● DATA TO EXAMINE:
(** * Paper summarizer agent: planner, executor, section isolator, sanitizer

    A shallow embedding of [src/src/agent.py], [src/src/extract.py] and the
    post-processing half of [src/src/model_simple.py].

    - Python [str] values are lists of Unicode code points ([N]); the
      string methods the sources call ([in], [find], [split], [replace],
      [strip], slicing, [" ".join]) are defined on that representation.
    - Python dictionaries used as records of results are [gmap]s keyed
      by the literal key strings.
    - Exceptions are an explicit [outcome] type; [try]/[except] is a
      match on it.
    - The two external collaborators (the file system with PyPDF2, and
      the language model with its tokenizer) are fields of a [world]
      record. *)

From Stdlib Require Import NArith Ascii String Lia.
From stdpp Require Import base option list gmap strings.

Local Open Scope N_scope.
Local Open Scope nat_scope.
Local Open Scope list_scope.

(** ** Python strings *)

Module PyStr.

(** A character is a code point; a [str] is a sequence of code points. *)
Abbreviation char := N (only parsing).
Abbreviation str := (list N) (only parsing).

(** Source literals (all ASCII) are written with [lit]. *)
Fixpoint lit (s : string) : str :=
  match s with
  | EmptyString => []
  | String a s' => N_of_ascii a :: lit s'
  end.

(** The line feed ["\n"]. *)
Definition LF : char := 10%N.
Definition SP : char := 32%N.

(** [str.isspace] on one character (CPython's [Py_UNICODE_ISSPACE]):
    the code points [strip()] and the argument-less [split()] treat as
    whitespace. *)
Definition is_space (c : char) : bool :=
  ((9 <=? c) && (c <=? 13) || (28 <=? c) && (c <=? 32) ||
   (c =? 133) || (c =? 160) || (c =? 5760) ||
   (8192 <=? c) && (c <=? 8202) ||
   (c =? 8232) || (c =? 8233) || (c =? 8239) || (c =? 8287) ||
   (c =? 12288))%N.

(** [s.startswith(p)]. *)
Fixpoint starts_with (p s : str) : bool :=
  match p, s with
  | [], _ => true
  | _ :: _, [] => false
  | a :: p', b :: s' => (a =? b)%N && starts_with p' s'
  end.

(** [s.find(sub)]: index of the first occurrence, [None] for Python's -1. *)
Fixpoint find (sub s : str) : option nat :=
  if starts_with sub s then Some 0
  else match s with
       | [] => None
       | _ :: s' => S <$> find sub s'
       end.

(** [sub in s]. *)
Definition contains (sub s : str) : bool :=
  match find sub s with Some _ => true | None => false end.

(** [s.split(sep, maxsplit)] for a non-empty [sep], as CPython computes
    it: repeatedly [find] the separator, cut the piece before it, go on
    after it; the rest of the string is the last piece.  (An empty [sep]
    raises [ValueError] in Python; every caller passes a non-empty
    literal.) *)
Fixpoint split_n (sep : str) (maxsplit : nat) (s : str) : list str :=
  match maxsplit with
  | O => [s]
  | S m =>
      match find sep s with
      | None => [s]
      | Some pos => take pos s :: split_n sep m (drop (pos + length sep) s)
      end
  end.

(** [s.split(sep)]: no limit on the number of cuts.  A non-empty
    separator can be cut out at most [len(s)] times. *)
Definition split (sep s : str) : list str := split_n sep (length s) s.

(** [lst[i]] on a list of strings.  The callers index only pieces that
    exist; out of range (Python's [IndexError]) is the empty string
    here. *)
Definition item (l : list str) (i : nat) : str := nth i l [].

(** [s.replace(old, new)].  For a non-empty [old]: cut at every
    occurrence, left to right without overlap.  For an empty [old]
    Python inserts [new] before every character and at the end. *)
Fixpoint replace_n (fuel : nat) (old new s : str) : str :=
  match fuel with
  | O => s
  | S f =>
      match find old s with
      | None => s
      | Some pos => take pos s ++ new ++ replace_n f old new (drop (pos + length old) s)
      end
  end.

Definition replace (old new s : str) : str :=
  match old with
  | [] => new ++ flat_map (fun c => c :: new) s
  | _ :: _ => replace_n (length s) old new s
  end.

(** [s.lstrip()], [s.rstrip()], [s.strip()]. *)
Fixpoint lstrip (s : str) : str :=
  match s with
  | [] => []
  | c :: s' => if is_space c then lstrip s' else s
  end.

● TASK OBJECTIVE:
In the listing above, how many lines include the string "strings"? Reply with the number alone.

● TASK ANSWER:
4